Exercise objective. Retype, word for word, every line from the one holding "let my_streak := Z.min" through the one holding "FPublished g =>" in the entries below, both included, and only those lines.
++++++++++++++++++++
Definition thread_step (o : oracle) (c : cell) (q : pc) : cell * pc * lock_event * word_event :=
  match q with
  | FStart => (with_health c (with_health_successes (health c) 0), FLoad, Keep, Unchanged)
  | FLoad => (c, FCas (word_of c), Keep, Unchanged)
  | FCas w =>
    if spurious o || negb (word_of c =? w) then (c, FLoad, Keep, Unchanged)
    else
      let my_streak := Z.min (saturating_add 32 (streak_of w) 1) CONSECUTIVE_STREAK_MAX in
      (with_word c (failure_word w),
       if thr <=? my_streak then FPublished (generation_of w) else Done, Keep, Counted)
  | FPublished g =>
    if entry_is (published_since g) (entry c) then (c, Done, Keep, Unchanged)
    else
      (c, FLock g (from_policy upstream_id target (healthy_after_seconds config)
                     (tick o) (wall o) (Some g)), Keep, Unchanged)
  | FLock g e =>
    if entry_is (published_since g) (entry c) then (c, Done, Keep, Unchanged)
    else (c, FGeneration g e, Take, Unchanged)
  | FGeneration g e =>
    if negb (generation_of (word_of c) =? g) then (c, Done, Free, Unchanged)
    else (c, FInsert g e, Keep, Unchanged)
  | FInsert g e => (with_entry c (Some e), FRecheck g, Free, Unchanged)
  | FRecheck g =>
    (c, if negb (generation_of (word_of c) =? g) then FRetract g else Done, Keep, Unchanged)
  | FRetract g =>
    (if entry_is (owned_by g) (entry c) then with_entry c None else c, Done, Keep, Unchanged)
  | SStart =>
    (with_health c (with_health_successes (health c)
                      (wrapping_add 32 (consecutive_successes (health c)) 1)), SLoad, Keep, Unchanged)
  | SLoad => (c, SCas (word_of c), Keep, Unchanged)
  | SCas w =>
    if spurious o || negb (word_of c =? w) then (c, SLoad, Keep, Unchanged)
    else (with_word c (retired_word w), SContains (generation_of w), Keep, Retired)
  | SContains g => (c, if entry_is (fun _ => true) (entry c) then SRemove g else Done, Keep, Unchanged)
  | SRemove g =>
    if entry_is (owned_by g) (entry c) then (with_entry c None, SClear, Keep, Unchanged)
    else (c, Done, Keep, Unchanged)
  | SClear | TClear =>
    (with_health c (with_ring (health c) (clear (recent_failures (health c)))), Done, Keep, Unchanged)
  | TScan now =>
    match entry c with
    | Some e => if is_due now e then (c, TLock now e, Keep, Unchanged) else (c, Done, Keep, Unchanged)
    | None => (c, Done, Keep, Unchanged)
    end
  | TLock now snapshot =>
    match consecutive_generation snapshot with
    | Some g =>
      if entry_is (fun current => due_snapshot now snapshot current && owned_by g current) (entry c)
      then (c, TRetireLoad g, Take, Unchanged)
      else (c, Done, Keep, Unchanged)
    | None =>
      if entry_is (fun current => due_snapshot now snapshot current
                                  && bool_decide (consecutive_generation current = None)) (entry c)
      then (with_entry c None, TFailures, Keep, Unchanged)
      else (c, Done, Keep, Unchanged)
    end
  | TRetireLoad g =>
    let w := word_of c in
    (c, if negb (generation_of w =? g) then TRemove g else TRetireCas g w, Keep, Unchanged)
  | TRetireCas g w =>
    if spurious o || negb (word_of c =? w) then (c, TRetireLoad g, Keep, Unchanged)
    else (with_word c (pack_consecutive_state (next_consecutive_generation g) 0),
          TRemove g, Keep, Retired)
  | TRemove g => (with_entry c None, TSuccesses, Free, Unchanged)
  | TFailures => (with_health c (with_health_failures (health c) 0), TSuccesses, Keep, Unchanged)
  | TSuccesses => (with_health c (with_health_successes (health c) 0), TClear, Keep, Unchanged)
  | Done => (c, Done, Keep, Unchanged)
  end.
++++++++++++++++++++
Response to this task.
      let my_streak := Z.min (saturating_add 32 (streak_of w) 1) CONSECUTIVE_STREAK_MAX in
      (with_word c (failure_word w),
       if thr <=? my_streak then FPublished (generation_of w) else Done, Keep, Counted)
  | FPublished g =>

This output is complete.